I spent the next 15 months getting into polite, but firm arguments in comments sections. I guess you could argue that I’m a troll for climate change, and unapologetically I concede. I’ve gotten better at it, and I’ve learned a lot more about how climate change deniers think and argue. Many of them are quite smart, and they have helped me refine my position

The other day I was reading this article in the LA Times: PUC Plans New Rooftop Solar Fees

In this article I caught a whiff of something devious that the utilities were trying to do in their messaging, so I sprang into action, and for the first time I wrote a letter to the editor. I don’t know why this hadn’t occurred to me before, because this is like the Hall Of Fame for comments.

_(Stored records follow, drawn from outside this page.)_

(* ===== verification/Statements.v ===== *)
(** Whole statements: [md_assemble] of [gas/config/tc-riscv.c], which gives a statement to
    [riscv_ip] and appends the instruction or expands the macro, and the fixups on constants
    that [md_apply_fix] resolves. The pseudo-instruction [li] is followed from its text to
    the instruction words and what they do on the core. The set-up at the first statement and
    the mapping symbols are left out. *)

From Stdlib Require Import Ascii SpecFloat.
From S2P Require Import Prelude Opcodes Immediates Disasm Assembler Custom Isa RegNames Subsets AsmRegs AsmIp AsmProofs CustomText LoadConst Macros.
#[local] Open Scope string_scope.
#[local] Open Scope Z_scope.

Module Statements.
Import RegNames AsmIp Macros.
#[local] Existing Instance Custom.riscv_opcode_eq_dec.

(** * Fixups on constants *)

Definition RISCV_CONST_HIGH_PART (v : Z) : Z := Z.land (v + 2 ^ RISCV_IMM_BITS / 2) (Z.lnot (2 ^ RISCV_IMM_BITS - 1)).
(** [None] is [abort]. *)
Definition riscv_apply_const_reloc (r : reloc) (v : Z) : option Z :=
  match r with
  | RELOC_32 => Some v
  | RISCV_HI20 => Some (ENCODE_UTYPE_IMM (RISCV_CONST_HIGH_PART v))
  | RISCV_LO12_S => Some (ENCODE_STYPE_IMM v)
  | RISCV_LO12_I => Some (ENCODE_ITYPE_IMM v)
  | _ => None
  end.

(** The word in the object file, where the assembler alone determines it. *)
Definition fixed_word (e : emission) : option Z :=
  match e with
  | Insn _ w => Some w
  | Fixup _ w e r =>
      if bool_decide (X_op e = O_constant /\ (r = RISCV_HI20 \/ r = RISCV_LO12_I \/ r = RISCV_LO12_S)) then
        let* b := riscv_apply_const_reloc r (X_add_number e) in Some (Z.lor b w)
      else None
  | _ => None
  end.

Section Assemble.
Context (expression : bool -> string -> expressionS * string).
Context (strtof : string -> spec_float * bool * string).
Context (reloc_supported : reloc -> bool).
Context (outside : ascii -> Z) (g : AsmRegs.settings) (h : list (string * list riscv_opcode)).
Context (abi_xlen : Z) (pic absolute : bool).

(** What one statement leaves for the next: [expr_parse_end], [explicit_priv_attr]. *)
Definition kept : Type := string * bool.

Definition error_message (e : riscv_ip_error) : AsmRegs.message :=
  AsmRegs.as_bad (match missing_ext e with Some _ => "%s `%s', extension `%s' required" | None => "%s `%s'" end).

(** The lines of a macro go through [md_assemble], here [asm]. *)
Fixpoint assemble_lines (asm : string -> kept -> option (list emission * kept)) (l : list LoadConst.line) (c : kept)
    : option (list emission * kept) :=
  match l with
  | [] => Some ([], c)
  | i :: l =>
      let* a := asm (LoadConst.text (AsmRegs.xlen g) i) c in
      let* b := assemble_lines asm l a.2 in
      Some ((a.1 ++ b.1)%list, b.2)
  end.
Fixpoint expand (asm : string -> kept -> option (list emission * kept)) (l : list expansion) (c : kept)
    : option (list emission * kept) :=
  match l with
  | [] => Some ([], c)
  | x :: l =>
      let* a := match x with Output es => Some (es, c) | Lines ls => assemble_lines asm ls c end in
      let* b := expand asm l a.2 in
      Some ((a.1 ++ b.1)%list, b.2)
  end.

(** [None]: an internal assertion, a fatal error or a read past the statement's end. *)
Fixpoint md_assemble (fuel : nat) (str : string) (c : kept) : option (list emission * kept) :=
  match fuel with
  | O => None
  | S fuel =>
      match riscv_ip expression strtof reloc_supported outside g h str (initial c.1 c.2) with
      | Returned e insn st =>
          let c := (expr_parse_end st, explicit_priv_attr st) in
          let said := map Diagnostic (messages st) in
          match msg e, insn with
          | Some _, _ => Some ((said ++ [Diagnostic (error_message e)])%list, c)
          | None, Some op =>
              if pinfo op =? INSN_MACRO then
                let* l := macro h reloc_supported (AsmRegs.xlen g) abi_xlen pic absolute op (insn_opcode st) (imm_expr st) (imm_reloc st) in
                let* r := expand (md_assemble fuel) l c in
                Some ((said ++ r.1)%list, r.2)
              else
                let* l := append_insn reloc_supported absolute op (insn_opcode st) (Some (imm_expr st)) (imm_reloc st) in
                Some ((said ++ l)%list, c)
          | None, None => None
          end
      | Died | Read_past_end => None
      end
  end.
End Assemble.

(** The lines of the macros are not macros: two levels of [md_assemble] are enough. *)
Lemma lines_not_macros :
  forallb (fun nm => forallb (fun op => negb (pinfo op =? INSN_MACRO)) (Assembler.entries nm Table.riscv_opcodes))
    ["lui"; "addi"; "addiw"; "slli"; "srli"; "srai"] = true.
Proof. by vm_compute. Qed.

(** * Numbers as text *)

Definition digit_of (c : ascii) : option Z :=
  let n := Z.of_nat (nat_of_ascii c) in
  if (48 <=? n) && (n <=? 57) then Some (n - 48)
  else if (97 <=? n) && (n <=? 102) then Some (n - 87) else None.
Fixpoint number (b acc : Z) (s : string) : Z * string :=
  match s with
  | EmptyString => (acc, s)
  | String c r => match digit_of c with Some d => if d <? b then number b (b * acc + d) r else (acc, s) | None => (acc, s) end
  end.

(** Constants as [gas/expr.c] reads them: decimal, a sign, hexadecimal. *)
Definition constant_expression (probing : bool) (str : string) : expressionS * string :=
  let '(n, rest) :=
    match str with
    | String "-" r => let '(n, rest) := number 10 0 r in (- n, rest)
    | String "0" (String "x" r) => number 16 0 r
    | _ => number 10 0 str
    end in
  (Expr O_constant n "", rest).

Lemma digit_of_char d : 0 <= d < 16 -> digit_of (digit_char d) = Some d.
Proof.
  intros Hd. assert (H : forallb (fun k => bool_decide (digit_of (digit_char (Z.of_nat k)) = Some (Z.of_nat k))) (seq 0 16) = true)
    by by vm_compute.
  rewrite forallb_forall in H. specialize (H (Z.to_nat d) ltac:(apply in_seq; lia)).
  rewrite Z2Nat.id in H by lia. by apply bool_decide_eq_true in H.
Qed.

Lemma number_digits b fuel n : 1 < b <= 16 -> 0 <= n < b ^ Z.of_nat fuel ->
  forall acc tail, exists k, number b acc (digits b fuel n tail) = number b (acc * b ^ Z.of_nat k + n) tail.
Proof.
  intros Hb. revert n. induction fuel as [|fuel IH]; intros n Hn acc tail.
  - exists 0%nat. cbn in Hn. replace n with 0 by lia. cbn. f_equal. lia.
  - rewrite Nat2Z.inj_succ, Z.pow_succ_r in Hn by lia. cbn [digits].
    pose proof (Z.mod_pos_bound n b ltac:(lia)) as Hm. pose proof (Z.div_mod n b ltac:(lia)) as Hd.
    assert (Hc : forall x, number b x (String (digit_char (n mod b)) tail) = number b (b * x + n mod b) tail).
    { intros x. cbn [number]. rewrite digit_of_char by lia. by rewrite (proj2 (Z.ltb_lt _ _)) by lia. }
    destruct (Z.eqb_spec (n / b) 0) as [E|E].
    + exists 1%nat. rewrite Hc. f_equal. rewrite E in Hd. change (b ^ Z.of_nat 1) with (b ^ 1). rewrite Z.pow_1_r. lia.
    + destruct (IH (n / b) ltac:(split; [apply Z.div_pos; lia|apply Z.div_lt_upper_bound; lia]) acc (String (digit_char (n mod b)) tail)) as [k Hk].
      exists (S k). rewrite Hk, Hc. f_equal. rewrite Nat2Z.inj_succ, Z.pow_succ_r by lia. nia.
Qed.

Lemma number_all b fuel n : 1 < b <= 16 -> 0 <= n < b ^ Z.of_nat fuel -> number b 0 (digits b fuel n "") = (n, "").
Proof. intros Hb Hn. destruct (number_digits b fuel n Hb Hn 0 "") as [k ->]. by rewrite Z.mul_0_l. Qed.

(** [0x%x] and [%d] of the lines are read back. *)
Lemma reads_hex probing n : urange 20 n -> constant_expression probing ("0x" ++ hex n) = (Expr O_constant n "", "").
Proof.
  intros Hn. unfold constant_expression, hex. change ("0x" ++ ?s) with (String "0" (String "x" s)). cbv iota.
  rewrite number_all; [done|lia|]. unfold urange in Hn. split; [lia|].
  apply Z.lt_trans with (2 ^ 20); [lia|by vm_compute].
Qed.
Definition decimals : list Z := map (fun k => Z.of_nat k - 2048) (seq 0 4096).
Lemma in_decimals n : srange 12 n -> In n decimals.
Proof.
  intros [H0 H1]. change (2 ^ (12 - 1)) with 2048 in *. unfold decimals. replace n with (Z.of_nat (Z.to_nat (n + 2048)) - 2048) by lia.
  apply (in_map (fun k => Z.of_nat k - 2048)), in_seq. lia.
Qed.
Lemma reads_decimal probing n : srange 12 n -> constant_expression probing (signed_decimal n) = (Expr O_constant n "", "").
Proof.
  intros Hn. assert (H : forallb (fun n => match constant_expression probing (signed_decimal n) with
      | (Expr O_constant m EmptyString, EmptyString) => m =? n | _ => false end) decimals = true) by by vm_compute.
  rewrite forallb_forall in H. specialize (H n (in_decimals n Hn)).
  destruct (constant_expression probing (signed_decimal n)) as [[[] m [|]] [|]]; try discriminate H.
  apply Z.eqb_eq in H. by subst.
Qed.

(** A number begins with a digit or a sign. *)
Definition plain (s : string) : bool :=
  match s with String c _ => Ascii.eqb c "-" || bool_decide (is_Some (digit_of c)) | EmptyString => false end.
Lemma plain_decimal n : srange 12 n -> plain (signed_decimal n) = true.
Proof.
  intros Hn. assert (H : forallb (fun n => plain (signed_decimal n)) decimals = true) by by vm_compute.
  rewrite forallb_forall in H. by apply H, in_decimals.
Qed.
Lemma plain_free s : plain s = true ->
  drop_while blank s = s /\ starts_with "%" s = false /\ skip_open s 0 = (s, 0%nat).
Proof. destruct s as [|c s]; [done|]. destruct c as [[] [] [] [] [] [] [] []]; done. Qed.

Lemma register_text r : urange 5 r -> "x" ++ signed_decimal r = CustomText.name_of riscv_gpr_names_numeric r.
Proof.
  intros Hr. assert (H : forallb (fun r => String.eqb ("x" ++ signed_decimal r) (CustomText.name_of riscv_gpr_names_numeric r))
    Isa.registers = true) by by vm_compute.
  apply (Isa.forall_registers _ r) in H; [|done]. by apply String.eqb_eq.
Qed.

(** * The rows *)

Definition row_lui : riscv_opcode := row "lui" 0 INSN_CLASS_I "d,u" MATCH_LUI MASK_LUI match_opcode 0.
Definition row_addi : riscv_opcode := row "addi" 0 INSN_CLASS_I "d,s,j" MATCH_ADDI MASK_ADDI match_opcode 0.
Definition row_li : riscv_opcode :=
  row "li" 0 INSN_CLASS_I "d,j" MATCH_ADDI (Z.lor MASK_ADDI MASK_RS1) match_opcode INSN_ALIAS.
Definition row_li_macro : riscv_opcode := row "li" 0 INSN_CLASS_I "d,I" 0 M_LI match_never INSN_MACRO.

(** The words built on them match them. *)
Lemma rows_match rd rs :
  Match.call row_lui (Custom.insert_bits MATCH_LUI rd 0x1f 7) = true /\
  Match.call row_addi (Custom.insert_bits (Custom.insert_bits MATCH_ADDI rd 0x1f 7) rs 0x1f 15) = true /\
  Match.call row_li (Custom.insert_bits MATCH_ADDI rd 0x1f 7) = true.
Proof.
  split_and!.
  - change (Match.opcode row_lui (Custom.insert_bits (match_bits row_lui) rd (Z.ones 5) 7) = true).
    rewrite Custom.opcode_insert by done. apply Custom.opcode_self.
  - change (Match.opcode row_addi (Custom.insert_bits (Custom.insert_bits (match_bits row_addi) rd (Z.ones 5) 7) rs (Z.ones 5) 15) = true).
    rewrite !Custom.opcode_insert by (done || by apply Custom.insert_bits_range). apply Custom.opcode_self.
  - change (Match.opcode row_li (Custom.insert_bits (match_bits row_li) rd (Z.ones 5) 7) = true).
    rewrite Custom.opcode_insert by done. apply Custom.opcode_self.
Qed.

(** * Reading the lines *)

Section Read.
Context (expression : bool -> string -> expressionS * string).
Context (strtof : string -> spec_float * bool * string).
Context (reloc_supported : reloc -> bool).
Context (outside : ascii -> Z) (g : AsmRegs.settings).
Context (He : AsmRegs.supports outside g "e" = false).
Abbreviation ops := (operands expression strtof reloc_supported outside g).

Lemma skip_plain st : plain (asarg st) = true -> skip_blanks st = st.
Proof. intros H. unfold skip_blanks. rewrite (proj1 (plain_free _ H)). by destruct st. Qed.
Lemma skip_space s st : plain s = true -> asarg st = String " " s -> skip_blanks st = st <| asarg := s |>.
Proof. intros H Ha. unfold skip_blanks. rewrite Ha. cbn [drop_while blank]. by rewrite (proj1 (plain_free _ H)). Qed.

Lemma ops_register c sh r op fuel oparg rest st :
  (c, sh) ∈ CustomText.register_letters -> urange 5 r -> asarg st = "x" ++ signed_decimal r ++ rest ->
  rest = "" \/ (exists t, rest = String "," t) ->
  ops op (S fuel) (String c oparg) st = ops op fuel oparg (insert 0x1f sh r (st <| asarg := rest |>)).
Proof.
  intros Hc Hr Ha Hrest.
  assert (Hop : forall st, operand expression strtof reloc_supported outside g (String c oparg) st = gpr_operand outside g 0x1f sh oparg st)
    by (intros; by CustomText.by_register Hc).
  cbn [operands]. rewrite Hop.
  rewrite (CustomText.gpr_reads outside g riscv_gpr_names_numeric (or_intror eq_refl) He 0x1f sh oparg r rest st); try done.
  rewrite Ha, <- (register_text r Hr). by rewrite <- CustomText.string_assoc.
Qed.
Lemma ops_space op fuel oparg t st :
  asarg st = String " " t -> ops op fuel oparg st = ops op fuel oparg (st <| asarg := t |>).
Proof.
  intros Ha. assert (E : skip_blanks st = skip_blanks (st <| asarg := t |>)) by (unfold skip_blanks; rewrite Ha; by destruct st).
  destruct fuel; cbn [operands]; by rewrite E.
Qed.
Lemma ops_comma op fuel oparg t st :
  asarg st = String "," t -> ops op (S fuel) (String "," oparg) st = ops op fuel oparg (st <| asarg := t |>).
Proof. intros Ha. cbn [operands operand]. by rewrite (CustomText.skip_comma_free t st Ha), Ha. Qed.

My comment got published yesterday. Here is the text of what I submitted in full, as it was edited by the paper for publication:

Readers beware. California utilities have found a very cagey argument for increasing fees on solar users, invoking the “cost burden” to non-solar customers. As a renter and California ratepayer, installing solar is not an option for me, so I’m happy to support homeowners who have the roof space and the will to install solar panels. The true cost burden should be measured not in cents per kilowatt hour, but in excess molecules of carbon dioxide emitted by centralized utilities that will have to rely on dirty power for years to come, and the loss of efficiency as power is transmitted over long distances to our homes. The grid is a resource for all of us, and there is common sense in maintaining it so that we can share the electrons generated elsewhere. But my favorite electrons are the ones that come from my neighbors next door, even the ones with bigger houses than I could ever afford, and generous arrays of solar panels on the roof. Don’t be fooled by the utilities who put residential solar in their crosshairs and feign doing so out of “fairness”. This is a fight for their business model, and while they’d be stupid not to try, we’d be stupider to let them get away with the ruse.